Stored entries:
(* ===== verification/DataSize.v ===== *)
(** * Data sizes ([api/v1/xtrinode_webhook.go], [strconv.ParseFloat])

    Trino writes memory sizes as a decimal number with a unit.  The webhook
    reads them with [strconv.ParseFloat], which accepts exponents, hexadecimal
    numbers, digit separators, infinities and NaN. *)

From S2P Require Import Prelude GoStrings GoTime GoParse XTrinodeTypes RuntimeShape.

(** ** [strconv.ParseFloat(s, 64)] *)

Inductive parsed_float :=
| Finite (neg : bool) (x : float64)
| Infinite (neg : bool)
| NotANumber.

(** [special]: infinities, with a sign, and NaN, without. *)
Definition special (s : string) : option parsed_float :=
  let '(neg, t) := split_sign s in
  let word := ToLower t in
  if (word ≡? "inf") || (word ≡? "infinity") then Some (Infinite neg) else
  if ToLower s ≡? "nan" then Some NotANumber else None.

Definition hex_digit (c : ascii) : option Z :=
  match digit c with
  | Some d => Some d
  | None =>
      let l := lower_byte c in
      if byte_in 97 102 l then Some (Z.of_N (N_of_ascii l) - 87) else None
  end.

(** What the digit loop of [readFloat] has seen: the digits as one number, how
    many of them follow the dot, and which kinds of bytes occurred. *)
Record mantissa := mkMantissa {
  ma_value : Z;
  ma_places : Z;
  ma_sawdigits : bool;
  ma_sawdot : bool;
  ma_underscores : bool
}.
(* ===== verification/QueryState.v ===== *)
(** * Query states ([internal/trino/querystate])

    Shared by the gateway's tracker and the operator's shutdown and idle
    checks: a state counts as active unless it is a known terminal one. *)

From S2P Require Import Prelude GoStrings.

Definition Normalize (state : string) : string :=
  let state := ToUpper (TrimSpace state) in
  if state ≡? "" then "UNKNOWN" else state.

Definition IsTerminal (state : string) : bool :=
  let s := Normalize state in
  (s ≡? "FINISHED") || (s ≡? "FAILED") || (s ≡? "CANCELED") || (s ≡? "CANCELLED").

Definition IsActive (state : string) : bool := negb (IsTerminal state).

Fixpoint filterBackendFromRoutes (routes : list RouteEntry) (name ns : string)
    (shouldFilter : RouteEntry -> bool) : list RouteEntry * bool :=
  match routes with
  | [] => ([], false)
  | route :: routes' =>
      let '(filtered, changed) := filterBackendFromRoutes routes' name ns shouldFilter in
      if negb (shouldFilter route) then (route :: filtered, changed) else
      let backends := filterb (fun b => negb (has_id name ns b)) (r_Backends route) in
      let changed := existsb (has_id name ns) (r_Backends route) || changed in
      match backends with
      | [] => (filtered, changed)
      | _ => (set_Backends backends route :: filtered, changed)
      end
  end.

Definition removeBackendFromOtherRoutes (routes : list RouteEntry)
    (targetRoutingGroup name ns : string) : list RouteEntry :=
  (filterBackendFromRoutes routes name ns
     (fun route => negb (r_RoutingGroup route ≡? targetRoutingGroup))).1.

Definition removeBackendFromAllRoutes (routes : list RouteEntry) (name ns : string) :
    list RouteEntry * bool :=
  filterBackendFromRoutes routes name ns (fun _ => true).

Definition GatewayDrainDuration : Duration := 5 * Minute.

(** The loop body of [setBackendDrainingAllRoutes] on one backend: the new
    backend and whether it changed. *)
Definition drain_backend (name ns drainUntil : string) (b : Backend) : Backend * bool :=
  if negb (has_id name ns b) then (b, false) else
  if (b_State b ≡? StateDraining) && negb (b_Active b) && negb (b_DrainUntil b ≡? "")
  then (b, false)
  else (mkBackend (b_Name b) (b_Namespace b) (b_CoordinatorURL b) StateDraining false (b_Tier b)
          (b_CapacityUnits b) (b_RuntimeShapeVersion b) (b_RuntimeShapeHash b)
          (b_ObservedGeneration b) drainUntil, true).
(* ===== verification/CatalogTypes.v ===== *)
(** * Catalog resources ([api/v1/xtrinodecatalog_types.go])

    A catalog names one connector and its settings.  The API type is a record
    with one optional field per connector; [Connector] is the union it means, and
    [one_connector] relates the two. *)

From S2P Require Import Prelude GoStrings GoTime GoParse.

(** [corev1.SecretKeySelector] *)
Record SecretKeySelector := mkSecretKey {
  sk_Name : string;
  sk_Key : string;
  sk_Optional : option bool
}.

(** Properties a connector takes from Secrets, by property name. *)
Notation PropertySecretRefs := (gmap string SecretKeySelector).
Notation Properties := (gmap string string).

(** ** Connector settings *)

(** The database connectors share one form. *)
Record JDBCSpec := mkJDBC {
  jdbc_PropertySecretRefs : PropertySecretRefs;
  jdbc_ConnectionURL : string;
  jdbc_ConnectionUser : string;
  jdbc_ConnectionPasswordSecret : option SecretKeySelector;
  jdbc_Properties : Properties
}.

(** So do those without settings of their own. *)
Record PlainSpec := mkPlain {
  pl_PropertySecretRefs : PropertySecretRefs;
  pl_Properties : Properties
}.
(* ===== verification/Scheduling.v ===== *)
(** * Scheduling diagnostics
    ([controllers/runtime_scheduling_diagnostics.go] and the blocker set of
    [runtime_readiness.go])

    Why the pods of a runtime do not run: the reasons the scheduler reports,
    sorted into categories, and the operator's own reading of the cluster, which
    finds out for a pending pod whether placement, taints or capacity keep it
    from every node.  The arithmetic of [resource.Quantity], the matching of
    label selectors and the matching of a toleration with a taint belong to the
    Kubernetes libraries and are parameters. *)

From S2P Require Import Prelude GoStrings GoTime GoParse XTrinodeTypes RuntimeShape DataSize Status Retry World.

(** Sums of quantities are exact; the text of a result is the library's. *)
Class QuantityArith := {
  q_Add : Quantity -> Quantity -> Quantity;
  q_Sub : Quantity -> Quantity -> Quantity;
  q_Add_nano : forall a b, q_nano (q_Add a b) = q_nano a + q_nano b;
  q_Sub_nano : forall a b, q_nano (q_Sub a b) = q_nano a - q_nano b;
  q_Set : Z -> Quantity -> Quantity;
  q_SetMilli : Z -> Quantity -> Quantity;
  q_Set_nano : forall v q, q_nano (q_Set v q) = v * nano_per_unit;
  q_SetMilli_nano : forall v q, q_nano (q_SetMilli v q) = v * 10 ^ 6
}.

(** The zero value of the type. *)
Definition q_zero : Quantity := mkQuantity 0 "0".

Definition amount_of (l : ResourceList) (name : string) : Quantity := default q_zero (l !! name).
Definition q_Sign (q : Quantity) : Z := Z.sgn (q_nano q).

Definition schedulingResourceNames : list string := ["cpu"; "memory"; "ephemeral-storage"].

(** ** Blockers *)

Record schedulingBlockerSet := mkBlockers {
  sb_all : list string;
  sb_placement : list string;
  sb_taints : list string;
  sb_quota : list string;
  sb_capacity : list string
}.

Definition no_blockers : schedulingBlockerSet := mkBlockers [] [] [] [] [].

Record schedulingBlockerClassification := mkClassification {
  sc_placement : bool;
  sc_taints : bool;
  sc_quota : bool;
  sc_capacity : bool
}.

Definition containsAnySchedulingPhrase (text : string) (phrases : list string) : bool :=
  existsb (Contains text) phrases.

Definition classifySchedulingBlocker (reason message : string) : schedulingBlockerClassification :=
  let text := ToLower (reason +:+ " " +:+ message) in
  mkClassification
    (containsAnySchedulingPhrase text
       ["node affinity"; "node selector"; "nodeselector"; "didn't match pod"; "did not match pod";
        "didn't match node selector"; "did not match node selector"])
    (containsAnySchedulingPhrase text ["taint"; "tolerat"])
    (containsAnySchedulingPhrase text ["quota"; "resourcequota"; "exceeded quota"])
    (containsAnySchedulingPhrase text
       ["insufficient cpu"; "insufficient memory"; "insufficient ephemeral-storage"; "insufficient pods";
        "too many pods"; "max node group size"]).

Definition append_if (b : bool) (l : list string) (s : string) : list string := if b then l ++ [s] else l.
(** Both guardrails, one after the other. *)
Lemma ensure_both_runs {A} x l mode (after_quota : M W unit) (finish : option E -> M W A) :
  active mode ->
  runs after_quota (fun _ tr => Forall noting tr) ->
  (forall err, runs (finish err) (fun _ tr => Forall noting tr)) ->
  runs (err ← ensureResourceQuota x (gl_MaxCPU l) (gl_MaxMemory l) mode;
        match err with
        | Some e => finish (Some e)
        | None => _ ← after_quota; err ← ensureLimitRange x l mode; finish err
        end)
    (fun _ tr => respectful mode tr /\ writes_of x l tr /\ Forall (fun h => ~ is_deletion h) tr).
Proof.
  intros Ha Hq Hf.
  assert (Hfin : forall err t, respectful mode t /\ writes_of x l t /\ Forall (fun h => ~ is_deletion h) t ->
    runs (finish err) (fun _ t2 => respectful mode (t ++ t2) /\ writes_of x l (t ++ t2) /\
      Forall (fun h => ~ is_deletion h) (t ++ t2))).
  { intros err t (Hr & Hw & Hd). eapply runs_weaken; [apply Hf|]. intros a t2 Ht2. split_and!.
    - apply respectful_app; [done|by apply noting_respectful].
    - intros g h [Hin|Hin]%elem_of_app Hwr; [by apply (Hw g h)|]. by destruct (noting_writes_none _ Ht2 g h Hin).
    - apply Forall_app. split; [done|]. revert Ht2. apply Forall_impl, noting_undeleting. }
  eapply runs_bind; [apply (runs_and _ _ _ (ensure_guardrail_runs _ _) (only_writes_undeleting _ _))|].
  intros err t1 [(Hr1 & Hw1 & _) Hd1].
  assert (H1' : respectful mode t1 /\ writes_of x l t1 /\ Forall (fun h => ~ is_deletion h) t1).
  { split_and!; [by apply Hr1| |done]. intros g h Hin Hwr. left. by apply (Hw1 g h). }
  destruct err as [e|]; [by apply Hfin|].
  eapply runs_bind; [exact Hq|]. intros [] t2 Ht2.
  eapply runs_bind; [apply (runs_and _ _ _ (ensure_guardrail_runs _ _) (only_writes_undeleting _ _))|].
  intros err t3 [(Hr3 & Hw3 & _) Hd3].
  eapply runs_weaken; [apply (Hfin err (t1 ++ t2 ++ t3))|].
  - destruct H1' as (Hr & Hw & Hd). split_and!.
    + apply respectful_app; [done|]. apply respectful_app; [by apply noting_respectful|by apply Hr3].
    + intros g h [Hin|[Hin|Hin]%elem_of_app]%elem_of_app Hwr; [by apply (Hw g h)| |right; by apply (Hw3 g h)].
      by destruct (noting_writes_none _ Ht2 g h Hin).
    + rewrite !Forall_app. split_and!; [done| |done]. revert Ht2. apply Forall_impl, noting_undeleting.
  - intros a t4. by rewrite !app_assoc.
Qed.
Lemma finish_drain_runs x s :
  runs (finish_drain x s) (fun _ tr =>
    before (fun t => observed_idle decodeQueries x t \/ waited s t) destroys tr /\ released_after tr).
Proof.
  assert (Hgentle : forall tr Q, careful tr -> before Q destroys tr /\ released_after tr).
  { intros tr Q Hc. split; [apply before_never, Hc|by apply careful_released]. }
  unfold finish_drain. eapply runs_bind; [apply drain_complete_runs|]. intros [[complete result] elapsed] t0 [Ht0 Hd].
  destruct complete; simpl; [|apply runs_ret; rewrite app_nil_r; by apply Hgentle, careful_noting].
  eapply runs_bind; [apply mark_complete_runs|]. intros [err [y marked]] t1 Ht1.
  assert (H01 : careful (t0 ++ t1)) by (apply careful_app; [by apply careful_noting|done]).
  destruct err as [e|]; [destruct (IsNotFound e); apply runs_ret; rewrite app_nil_r; by apply Hgentle|].
  apply (runs_bind _ _ (fun _ tr => Forall noting tr)).
  { destruct marked; [|by apply runs_ret]. unfold recordEvent. run_call. intros []. by repeat constructor. }
  intros [] t2 Ht2. eapply runs_bind; [apply pod_termination_runs|]. intros err t3 Ht3%quiet_notings.
  assert (H03 : careful (t0 ++ t1 ++ t2 ++ t3)).
  { rewrite app_assoc. apply careful_app; [done|]. apply careful_noting. by apply Forall_app. }
  destruct err as [e|]; [apply runs_ret; rewrite app_nil_r; by apply Hgentle|].
  eapply runs_weaken; [apply clean_and_release_runs|]. intros a t4 Ht4. rewrite !(app_assoc t0), !(app_assoc (t0 ++ t1)), !app_assoc.
  rewrite !app_assoc in H03. split; [|by apply released_app].
  apply before_established; [apply lasting_or; [apply observed_idle_lasting|apply waited_lasting]|by apply H03|].
  rewrite <- !app_assoc. apply lasting_l; [apply lasting_or; [apply observed_idle_lasting|apply waited_lasting]|by apply Hd].
Qed.
Lemma metrics_runs x c :
  runs (queryTrinoMetricsWithCredential (CoordinatorURL x +:+ MetricsPath) c) (fun r tr =>
    Forall bookkeeping tr /\
    (heard_active x tr -> exists total, r = Ok total /\ float_positive total = true)).
Proof.
  unfold queryTrinoMetricsWithCredential, authorized_get. run_call. intros a. apply runs_ret.
  split; [by repeat constructor|]. intros Hh. apply List.Exists_cons in Hh as [Hh|Hh]; [|by inversion Hh].
  destruct a as [[status [text|e]]|e]; simpl in Hh; try (by repeat case_match).
  destruct (Z.eqb_spec status 200) as [->|Hne]; simpl.
  - destruct Hh as [[_ Hp]|[Hu _]]; [by eauto|]. by apply metrics_url_not_query in Hu.
  - exfalso. repeat (case_match; try done).
Qed.

Lemma activity_runs x c :
  runs (queryTrinoQueryActivityWithCredential (CoordinatorURL x +:+ QueryAPIPath) c) (fun r tr =>
    Forall bookkeeping tr /\
    (heard_active x tr -> exists a, r = Ok a /\ (0 <? qa_ActiveQueries a) = true)).
Proof.
  unfold queryTrinoQueryActivityWithCredential, authorized_get. run_call. intros a. apply runs_ret.
  split; [by repeat constructor|]. intros Hh. apply List.Exists_cons in Hh as [Hh|Hh]; [|by inversion Hh].
  destruct a as [[status [text|e]]|e]; simpl in Hh; try (by repeat case_match).
  destruct (Z.eqb_spec status 200) as [->|Hne]; simpl.
  - destruct Hh as [[Hu _]|[_ (qs & Hd & Ha)]]; [by apply eq_sym, metrics_url_not_query in Hu|].
    rewrite Hd. exists (count_activity qs). split; [done|]. by rewrite count_activity_positive.
  - exfalso. repeat (case_match; try done).
Qed.
Definition ProcessCommands (x : XTrinode) : M W (result E (list Command) * XTrinode) :=
  let d := detectAnnotationCommands (xt_Annotations x) in
  let '(_, resume0, suspend0, auto0) := d in
  let detectedResume := bool_decide (is_Some resume0) in
  let detectedSuspend := bool_decide (is_Some suspend0) in
  let detectedAutoSuspend := bool_decide (is_Some auto0) in
  let '(commands, resumeCmd, suspendCmd, autoSuspendCmd) := resolveCommandPrecedence d in
  if negb detectedResume && negb detectedSuspend && negb detectedAutoSuspend
  then mret (Ok commands, x) else
  match resumeCmd ≫= validateResumeCommand with
  | Some e => x ← rejectCommand e x; mret (Ok [], x)
  | None =>
      err ← persistCommands (xt_Namespace x) (xt_Name x)
        (buildSpecMutation detectedResume detectedSuspend detectedAutoSuspend resumeCmd suspendCmd autoSuspendCmd);
      match err with
      | Some e => mret (Err (Errorf "failed to persist commands: " e), x)
      | None =>
          _ ← command_event resumeCmd (Normal "ResumeRequested" "Resume command processed successfully");
          _ ← command_event suspendCmd (Normal "SuspendRequested" "Suspend command processed successfully");
          mret (Ok commands, x)
      end
  end.

(** ** The policy

    A manual command beats the idle check, the newer of the two manual
    commands wins, and a tie goes to the suspend. *)

Inductive decision := NoCommand | DoResume | DoSuspend | DoAutoSuspend.

#[export] Instance decision_eq_dec : EqDecision decision.
Proof. solve_decision. Defined.

Definition decide_commands (m : gmap string string) : decision :=
  let at_ k := parseTimestamp (annotation m k) in
  match requested m ResumeRequestedAnnotation, requested m SuspendRequestedAnnotation,
        requested m AutoSuspendRequestedAnnotation with
  | true, true, _ =>
      if at_ SuspendRequestedAtAnnotation <? at_ ResumeRequestedAtAnnotation then DoResume else DoSuspend
  | true, false, _ => DoResume
  | false, true, _ => DoSuspend
  | false, false, true => DoAutoSuspend
  | false, false, false => NoCommand
  end.

(** The annotations a decision clears: those of every command that was
    present, and the wake parameters unless they are still to be read. *)
Definition cleared (m : gmap string string) (d : decision) : list string :=
  (if requested m ResumeRequestedAnnotation then [ResumeRequestedAnnotation; ResumeRequestedAtAnnotation] else []) ++
  (if requested m SuspendRequestedAnnotation then [SuspendRequestedAnnotation; SuspendRequestedAtAnnotation] else []) ++
  (if requested m AutoSuspendRequestedAnnotation
   then [AutoSuspendRequestedAnnotation; AutoSuspendRequestedAtAnnotation] else []) ++
  match d with DoResume => [] | _ => [WakeMinWorkersAnnotation; WakeTTLAnnotation] end.

(** [t'] is [t] with the decision carried out and nothing else changed. *)
Definition obeys (m : gmap string string) (d : decision) (t t' : XTrinode) : Prop :=
  exists m', t' = set_Suspended (match d with DoResume => false | _ => true end) (set_Annotations m' t) /\
    forall k, m' !! k = if decide (k ∈ cleared m d) then None else xt_Annotations t !! k.

Definition command_of (d : decision) : option CommandType :=
  match d with
  | NoCommand => None
  | DoResume => Some CommandResume
  | DoSuspend => Some CommandSuspend
  | DoAutoSuspend => Some CommandAutoSuspend
  end.

(** The parameters a resume carries, and the ones it may carry: nothing, or a
    32-bit number of workers and a duration, neither negative. *)
Definition wake_params (m : gmap string string) : gmap string string :=
  {[ "wakeMinWorkers" := annotation m WakeMinWorkersAnnotation; "wakeTTL" := annotation m WakeTTLAnnotation ]}.

Definition acceptable (m : gmap string string) : Prop :=
  let workers := annotation m WakeMinWorkersAnnotation in
  let ttl := annotation m WakeTTLAnnotation in
  (workers = "" \/ exists n, ParseInt 32 workers = Some n /\ 0 <= n) /\
  (ttl = "" \/ exists d, ParseDuration ttl = Some d /\ 0 <= d).

Lemma validate_acceptable m c :
  cmd_Params c = wake_params m -> validateResumeCommand c = None <-> acceptable m.
Proof.
  intros Hp. unfold validateResumeCommand, acceptable. rewrite Hp. clear.
  assert (Hw : annotation (wake_params m) "wakeMinWorkers" = annotation m WakeMinWorkersAnnotation) by done.
  assert (Ht : annotation (wake_params m) "wakeTTL" = annotation m WakeTTLAnnotation) by done.
  rewrite Hw, Ht. generalize (annotation m WakeMinWorkersAnnotation), (annotation m WakeTTLAnnotation).
  intros workers ttl.
  destruct (decide (workers = "")) as [->|Hne], (decide (ttl = "")) as [->|Hnt]; simpl; try tauto.
  all: rewrite ?(bool_decide_eq_false_2 (workers = "")), ?(bool_decide_eq_false_2 (ttl = "")) by done.
  all: try (destruct (ParseInt 32 workers) as [n|]; [destruct (Z.ltb_spec n 0)|]).
  all: try (destruct (ParseDuration ttl) as [d|]; [destruct (Z.ltb_spec d 0)|]).
  all: split; try done; intros; destruct_and?; destruct_or?; try naive_solver lia.
Qed.

(** The runtimes written with success. *)
Definition written (h : happening E) : option XTrinode :=
  match h with
  | existT (UpdateXTrinode y) r => match r with Ok _ => Some y | Err _ => None end
  | _ => None
  end.

Definition writes (tr : list (happening E)) : list XTrinode := omap written tr.

Lemma writes_app t1 t2 : writes (t1 ++ t2) = writes t1 ++ writes t2.
Proof. apply omap_app. Qed.

Definition updating (h : happening E) : Prop :=
  bookkeeping h \/ exists y, projT1 h = UpdateXTrinode y.

Lemma bookkeeping_updating tr : Forall bookkeeping tr -> Forall updating tr.
Proof. apply Forall_impl. by left. Qed.

Lemma bookkeeping_not_written h : bookkeeping h -> written h = None.
Proof. destruct h as [[] r]; done. Qed.

Lemma bookkeeping_omap tr : Forall bookkeeping tr -> writes tr = [].
Proof.
  induction 1 as [|h tr Hh _ IH]; [done|]. simpl. by rewrite (bookkeeping_not_written h Hh).
Qed.
Lemma workers_runs y c :
  runs (check_workers y c) (fun r t => Forall quiet t /\
    forall a, r = Ok a -> rr_Ready a = true ->
      exists r n, existT (GetDeployment (xt_Namespace y) (BuildWorkerDeploymentName (xt_Name y))) r ∈ t /\
        demanded y (answered r) n t /\ (0 < n -> exists w, r = Ok w /\ up w n)).
Proof.
  unfold check_workers. run_call. intros [w|e].
  - eapply runs_bind; [apply required_runs|]. intros n t [Ht Hn]. apply runs_ret. rewrite app_nil_r.
    split; [by constructor|]. intros a [= <-] Hr. exists (Ok w), n. split_and!; [left|by eapply demanded_lasting; [|exact Hn]; set_solver|].
    intros Hpos. rewrite (proj2 (Z.ltb_lt 0 n)) in Hr by done. exists w. split; [done|].
    destruct (deploymentRolloutReady w "Worker" n) as [[]|] eqn:Ed; [done|].
    destruct ((dp_ReadyReplicas w <? n) || (dp_AvailableReplicas w <? n)) eqn:Er; [done|]. by eapply rollout_up.
  - destruct (IsNotFound e); [|apply runs_ret; split; [by repeat constructor|done]].
    eapply runs_bind; [apply required_runs|]. intros n t [Ht Hn]. apply runs_ret. rewrite app_nil_r.
    split; [by constructor|]. intros a [= <-] Hr. exists (Err e), n. split_and!; [left|by eapply demanded_lasting; [|exact Hn]; set_solver|].
    intros Hpos. by rewrite (proj2 (Z.ltb_lt 0 n)) in Hr by done.
Qed.

Lemma check_ready_runs y :
  runs (checkTrinoRuntimeReady y) (fun r t => Forall quiet t /\ forall a, r = Ok a -> rr_Ready a = true -> running y t).
Proof.
  assert (Hno : forall (o : result E trinoRuntimeReadiness) (t : list (happening E)), Forall quiet t ->
    match o with Ok a => rr_Ready a | Err _ => false end = false ->
    Forall quiet t /\ forall a, o = Ok a -> rr_Ready a = true -> running y t).
  { intros o t Ht Ho. split; [done|]. intros a -> Ha. congruence. }
  unfold checkTrinoRuntimeReady. run_call. intros [d|e]; [|destruct (IsNotFound e); apply runs_ret; by apply Hno; [repeat constructor|]].
  cbv zeta. destruct (deploymentRolloutReady d "Coordinator" 1) as [[]|] eqn:Ed; [apply runs_ret; by apply Hno; [repeat constructor|]|].
  destruct (_ || _) eqn:Er; [apply runs_ret; by apply Hno; [repeat constructor|]|].
  unfold serviceHasReadyEndpoints.
  eapply (runs_bind _ _ (fun r t => exists r', t = [existT (ListEndpointSlices (xt_Namespace y) (BuildCoordinatorServiceName (xt_Name y))) r'] /\
    (r = Ok true -> exists l, r' = Ok l /\ serving l))).
  { run_call. intros r. apply runs_ret. exists r. split; [done|]. destruct r as [l|]; [|done]. intros [= Hl]. exists l.
    split; [done|by apply serving_listed]. }
  intros r t (r' & -> & Hs). destruct r as [[]|e]; [|apply runs_ret; by apply Hno; [repeat constructor|]..].
  destruct (Hs eq_refl) as (l & -> & Hl). eapply runs_weaken; [apply workers_runs|]. intros r t [Ht Hw].
  split; [by repeat constructor|]. intros a Ha Hra. destruct (Hw a Ha Hra) as (r' & n & Hin & Hd & Hu). split_and!.
  - exists d. split; [left|]. by apply (rollout_up _ "Coordinator").
  - exists l. split; [right; left|done].
  - exists r', n. split_and!; [set_solver| |done]. eapply demanded_lasting; [|exact Hd]. set_solver.
Qed.

(** ** Stores of phase Ready *)

Definition stores (z : XTrinode) (h : happening E) : Prop := projT1 h = UpdateXTrinodeStatus z.

(** [z] is an object read before with a new time of last activity. *)
Definition refreshed (z : XTrinode) (t : list (happening E)) : Prop :=
  exists ns n w a, existT (GetXTrinode ns n) (Ok w) ∈ t /\ z = set_LastActivity a w.

(** The route of an object in phase Ready was published. *)
Definition published (t : list (happening E)) : Prop :=
  exists y, existT (RegisterRoute y) None ∈ t /\ st_Phase (xt_Status y) = PhaseReady.

(** What has to come before a store of [z] in phase Ready. *)
Definition entitled (x z : XTrinode) (t : list (happening E)) : Prop :=
  refreshed z t \/ ((exists y, only_status x y /\ running y t) /\ published t).

Definition obeys (x : XTrinode) (tr : list (happening E)) : Prop :=
  Forall (fun h => ~ is_scaling h) tr /\
  forall z, st_Phase (xt_Status z) = PhaseReady -> before (entitled x z) (stores z) tr.

Lemma refreshed_lasting z : lasting (refreshed z).
Proof. unfold refreshed. eauto 8 with lasting. Qed.

Lemma published_lasting : lasting published.
Proof. unfold published. eauto 8 with lasting. Qed.

Lemma entitled_lasting x z : lasting (entitled x z).
Proof.
  pose proof running_lasting. pose proof published_lasting. pose proof refreshed_lasting. unfold entitled.
  apply lasting_or; [done|]. apply lasting_and; [|done]. apply lasting_ex. intros y. by apply lasting_and; [apply lasting_const|].
Qed.

Lemma obeys_steady x tr : Forall steady tr -> obeys x tr.
Proof.
  intros Ht. split; [revert Ht; apply Forall_impl; by intros h []|]. intros z Hz. apply before_never. revert Ht.
  apply Forall_impl. intros h [_ Hn] Hs. by apply (Hn z).
Qed.

Lemma obeys_app x t1 t2 : obeys x t1 -> obeys x t2 -> obeys x (t1 ++ t2).
Proof.
  intros [Hs1 Hb1] [Hs2 Hb2]. split; [by apply Forall_app|]. intros z Hz. apply before_app; [by apply Hb1|].
  intros u h v Hu Hh. apply (lasting_r (entitled x z)); [apply entitled_lasting|]. by eapply Hb2.
Qed.

(** ** Automatic suspension stores only what it read *)

Definition keeps {A} (x : XTrinode) (m : M W A) : Prop := runs m (fun _ tr => obeys x tr).

Lemma keeps_ret {A} x (a : A) : keeps x (mret a).
Proof. apply runs_ret. by apply obeys_steady. Qed.

Lemma keeps_bind {A B} x (m : M W A) (f : A -> M W B) : keeps x m -> (forall a, keeps x (f a)) -> keeps x (m ≫= f).
Proof.
  intros Hm Hf. eapply runs_bind; [exact Hm|]. intros a t1 Ht1. eapply runs_weaken; [apply Hf|]. intros b t2 Ht2.
  by apply obeys_app.
Qed.

Lemma keeps_steady {A} x (m : M W A) R : emits steady m R -> keeps x m.
Proof. intros Hm. eapply runs_weaken; [exact Hm|]. intros a t [Ht _]. by apply obeys_steady. Qed.

Lemma keeps_call {B} x c (f : resp E c -> M W B) : plain_call c = true -> (forall r, keeps x (f r)) -> keeps x (perform c ≫= f).
Proof. intros Hc Hf. apply keeps_bind; [|done]. by eapply keeps_steady, calm_perform. Qed.

Lemma activity_at_keeps x t y : keeps x (UpdateLastActivityAt t y).
Proof.
  unfold UpdateLastActivityAt. refine (keeps_call x Now _ eq_refl _). intros now. apply keeps_bind.
  { destruct (time_after t now); [by apply (keeps_steady _ _ _ (calm_perform Now eq_refl))|apply keeps_ret]. }
  intros l. apply keeps_bind; [|intros [[e|] z]; apply keeps_ret].
  eapply runs_weaken; [apply (runs_retry _ _ y (fun _ => obeys x) (fun _ => obeys x))|by intros [[e|] z] tr].
  - by apply obeys_steady.
  - intros z tr Htr. run_call. intros r. apply runs_ret.
    assert (Hg : obeys x [existT (GetXTrinode (xt_Namespace z) (xt_Name z)) r]).
    { apply obeys_steady. repeat constructor; by intros []. }
    destruct r as [w|e]; [|by apply obeys_app]. cbv zeta. run_call. intros r.
    apply runs_ret. set (g := existT _ _) in Hg |- *. set (u := existT _ r).
    assert (Hu : obeys x ([g] ++ [u])).
    { split; [repeat constructor; by intros []|]. intros z' Hz'. apply before_app; [by apply Hg|]. intros u0 h v Heq Hh.
      destruct u0 as [|? [|]]; [|done..]. injection Heq as <- <-. injection Hh as <-. rewrite app_nil_r. left.
      exists (xt_Namespace z), (xt_Name z), w, (Some l). split; [left|done]. }
    destruct r as [server|e]; by apply obeys_app.
Qed.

■ **Activity**
From the records above, retype only the lines starting at the line that contains "Definition classifySchedulingBlocker (reason" and ending at the line that contains "l mode (after_quota", both included.

■ **Result for this task**
Definition classifySchedulingBlocker (reason message : string) : schedulingBlockerClassification :=
  let text := ToLower (reason +:+ " " +:+ message) in
  mkClassification
    (containsAnySchedulingPhrase text
       ["node affinity"; "node selector"; "nodeselector"; "didn't match pod"; "did not match pod";
        "didn't match node selector"; "did not match node selector"])
    (containsAnySchedulingPhrase text ["taint"; "tolerat"])
    (containsAnySchedulingPhrase text ["quota"; "resourcequota"; "exceeded quota"])
    (containsAnySchedulingPhrase text
       ["insufficient cpu"; "insufficient memory"; "insufficient ephemeral-storage"; "insufficient pods";
        "too many pods"; "max node group size"]).

Definition append_if (b : bool) (l : list string) (s : string) : list string := if b then l ++ [s] else l.
(** Both guardrails, one after the other. *)
Lemma ensure_both_runs {A} x l mode (after_quota : M W unit) (finish : option E -> M W A) :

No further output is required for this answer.